Nassir Ghaemi, MD


June 01, 2012

DSM-5: Validity vs Reliability

This year's American Psychiatric Association (APA) annual meeting was probably the last before the publication of the Diagnostic and Statistical Manual of Mental Disorders, fifth edition (DSM-5), scheduled for May of next year. Hence, there was a sense of tense uncertainty in the many sessions addressing potential DSM-5 revisions.

DSM-5 Task Force Vice Chair Darrel Regier headed a symposium reviewing results of field trials on the reliability of proposed DSM-5 criteria. The trials were meant to assess whether clinicians can use the proposed criteria consistently and provided kappa values for the individual proposals.

Kappa values reflect the agreement in a rating by 2 different persons, after correction for chance agreement. From a statistical perspective, kappa values greater than 0.5 are generally considered good. As an example, 70% agreement between raters translates to a kappa value of 0.4.

Results of the field trials showed good agreement for such disorders as major neurocognitive disorder, autism spectrum disorders, and post-traumatic stress disorder, with kappa values of 0.78, 0.69, and 0.67, respectively. However, poor kappa values, in the range of 0.20-0.40, were reported for commonly diagnosed conditions, such as generalized anxiety disorder and major depressive disorder. All of the observed kappa values in the DSM-5 field trials translate to agreement between clinicians of around 50%.

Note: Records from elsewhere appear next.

(* ===== verification/SimulationPolicyProofs.v ===== *)
(** * Proofs about the simulation policy *)

From S2P Require Import Prelude GoStd GoText Digits GoTime Externals Decimals EconomicId EconomicIdProofs TextProofs.
From S2P Require Import Instrument ProjectionPayload Snapshot Lifecycle LifecycleProofs SimulationPolicy.
From Stdlib Require Import Ascii.

Local Open Scope go_scope.
#[local] Opaque DeterministicUUID Sum256 json_struct.

Section policy_proofs.
Context {E : Externals} {L : ExternalLaws}.
Local Open Scope Q_scope.

(** ** What a policy promises of each asset class *)

Record sound_asset (asset : AssetPolicy) : Prop := {
  sa_class : supportedSimulationAsset asset.(asset_AssetClass) = true;
  sa_orders o : o ∈ asset.(asset_OrderTypes) -> o = OrderMarket \/ o = OrderLimit;
  sa_tif f : f ∈ asset.(asset_TimeInForce) ->
    f = TimeInForceDay \/ f = TimeInForceGTC \/ f = TimeInForceIOC \/ f = TimeInForceFOK;
  sa_participation : 0 < val asset.(asset_MaxDepthParticipation) <= 1 /\
    val asset.(asset_MaxDepthParticipation) == val (Round asset.(asset_MaxDepthParticipation) 12);
  sa_latency : (0 <= asset.(asset_FixedLatency))%Z;
  sa_quote : (0 < asset.(asset_QuoteRequirements).(qr_MaxAge))%Z;
  sa_fees : 0 <= val asset.(asset_Fees).(fee_PerOrder) /\ 0 <= val asset.(asset_Fees).(fee_PerUnit) /\
    0 <= val asset.(asset_Fees).(fee_NotionalBPS) /\ (0 <= asset.(asset_Fees).(fee_Scale) <= 12)%Z;
  sa_sessions s : s ∈ asset.(asset_Calendar).(cal_Sessions) -> (instant s.(ses_OpenAt) < instant s.(ses_CloseAt))%Z;
}.
(* ===== verification/CapitalPolicy.v ===== *)
(** * Capital policy and account bindings
    (internal/capital/policy.go, internal/capital/binding.go)

    The reviewed capital tiers and margin profiles, their content-addressed
    policy and its durable artifact, and the binding of one account to one
    policy, tier and profile. *)

From S2P Require Import Prelude GoStd GoText Externals EconomicId Account ProjectionPayload.

Local Open Scope go_scope.

Definition MarginProfile_string (p : MarginProfile) : string :=
  match p with
  | MarginProfileCash => "cash"
  | MarginProfileRegT => "reg_t"
  | MarginProfilePortfolio => "portfolio"
  | MarginProfileStressUnlimited => "stress_unlimited"
  | MarginProfileOther t => t
  end.

(** [domain.MarginProfile(text)] *)
Definition MarginProfile_of_string (text : string) : MarginProfile :=
  if text ==? "cash" then MarginProfileCash
  else if text ==? "reg_t" then MarginProfileRegT
  else if text ==? "portfolio" then MarginProfilePortfolio
  else if text ==? "stress_unlimited" then MarginProfileStressUnlimited
  else MarginProfileOther text.

Definition PolicySchemaV1 : string := "capital-margin-policy-v1".
Definition policyArtifactDomain : string := "capital-margin-policy-artifact".
Definition bindingIDDomain : string := "capital-policy-binding".

(** The structs [json.Marshal] prints for a policy. *)
Record canonicalProfile := MkCanonicalProfile {
  cprof_Name : string;
  cprof_InitialLong : string;
  cprof_InitialShort : string;
  cprof_MaintenanceLong : string;
  cprof_MaintenanceShort : string;
  cprof_MaximumGross : string;
  cprof_CashReserve : string;
  cprof_AllowShort : bool;
  cprof_Unlimited : bool;
}.

Record canonicalPolicy := MkCanonicalPolicy {
  cpol_Schema : string;
  cpol_Currency : string;
  cpol_Scale : Z;
  cpol_Tiers : list string;
  cpol_Profiles : list canonicalProfile;
}.

Section policy.
Context {E : Externals}.
(** [decoder.Decode(&canonical)] with unknown fields disallowed: the value and
    the unread rest; [None] is an error. *)
Context (decodeCanonicalPolicy : string -> option (canonicalPolicy * string)).

(** ** Records *)

Record Profile := MkProfile {
  prof_Name : MarginProfile;
  prof_InitialLong : dec;
  prof_InitialShort : dec;
  prof_MaintenanceLong : dec;
  prof_MaintenanceShort : dec;
  prof_MaximumGross : dec;
  prof_CashReserve : dec;
  prof_AllowShort : bool;
  prof_Unlimited : bool;
}.

(** [Profile{}] *)
Definition NoProfile : Profile :=
  MkProfile (MarginProfileOther "") ZeroValue ZeroValue ZeroValue ZeroValue ZeroValue ZeroValue false false.

Record PolicyInput := MkPolicyInput {
  polin_Schema : string;
  polin_Currency : string;
  polin_Scale : Z;
  polin_Tiers : list dec;
  polin_Profiles : list Profile;
}.

Record Policy := MkPolicy {
  pol_schema : string;
  pol_currency : string;
  pol_scale : Z;
  pol_tiers : list dec;
  pol_profiles : list Profile;
  pol_canonicalBytes : string;
  pol_digest : string;
  pol_version : string;
  pol_artifactID : UUID;
}.

Record PolicyArtifact := MkPolicyArtifact {
  art_ID : UUID;
  art_Schema : string;
  art_Version : string;
  art_SHA256 : string;
  art_CanonicalBytes : string;
  art_CreatedAt : Time;
}.

Record Binding := MkBinding {
  bind_ID : UUID;
  bind_AccountID : UUID;
  bind_PolicyArtifactID : UUID;
  bind_PolicyVersion : string;
  bind_Tier : dec;
  bind_Profile : MarginProfile;
  bind_Environment : AccountEnvironment;
  bind_StartingCapital : dec;
  bind_BuyingPowerMultiplier : dec;
  bind_EvidenceClass : string;
  bind_StorageNamespace : string;
  bind_Currency : string;
  bind_CreatedAt : Time;
}.

(** ** The reviewed values

    [decimal.RequireFromString("0.15")] is the decimal 15e-2. *)
Definition reviewedCapitalTiers : list dec :=
  [NewFromInt 500; NewFromInt 5000; NewFromInt 25000; NewFromInt 100000; NewFromInt 1000000; NewFromInt 5000000].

Is this good or bad? A recent editorial[1] by DSM-5 leaders makes comparisons with other medical settings, and the claim is that most medical diagnoses involve diagnostic kappa values similar to those in the DSM-5 field trials. I spoke with prominent psychiatrists at this year's meeting who were involved in some of these DSM studies and discussions; they expressed unhappiness with the kappa values in DSM-5 field trials, and some pointed out that kappa values in the DSM-III were higher.

So, the reliability of DSM-5 criteria seems to have declined compared to DSM-III. Is this a problem? It might be, but it might not be.

Reliability only means that we agree. It doesn't mean that we agree on what is right. Validity is a separate issue. It could be that criteria are changed so that they are more valid -- that is, actually true -- but this could increase unreliability; raters might have to use, for instance, some criteria that are less objective and hence less replicable.

We will see. DSM-5 might be more valid but less reliable than DSM-IV and DSM-III. If so, that's progress, in a way.

It is also important to think about other medical studies with low reliability. We should be careful about criticizing certain diagnoses, such as bipolar disorder (as some have[2]), without an awareness that this is the case for almost all our diagnoses. The problem of reliability is a general one, not a problem about claimed "overdiagnosis" of some conditions.

In my view, it is definitely time for a new edition of DSM; we can't pretend that something written almost 2 decades ago is anywhere near up to date, with a generation of new research. Some of the proposed changes in DSM-5 -- for example, the inclusion of antidepressant-induced mania as part of bipolar disorder; the inclusion of dimensions for axis II personality conditions; and the removal of nosologically nonspecific axis II diagnoses, such as "histrionic" personality -- are consistent with an update based on convincing new research. But other changes, such as the wish to discourage the diagnosis of childhood bipolar disorder by making up a new category based on limited data (temper dysregulation disorder), merely repeat the mistakes of DSM-IV. Making up diagnoses because we don't like others is not a scientifically sound way to revise a profession's diagnostic system, and it won't serve us well for the next 20 years.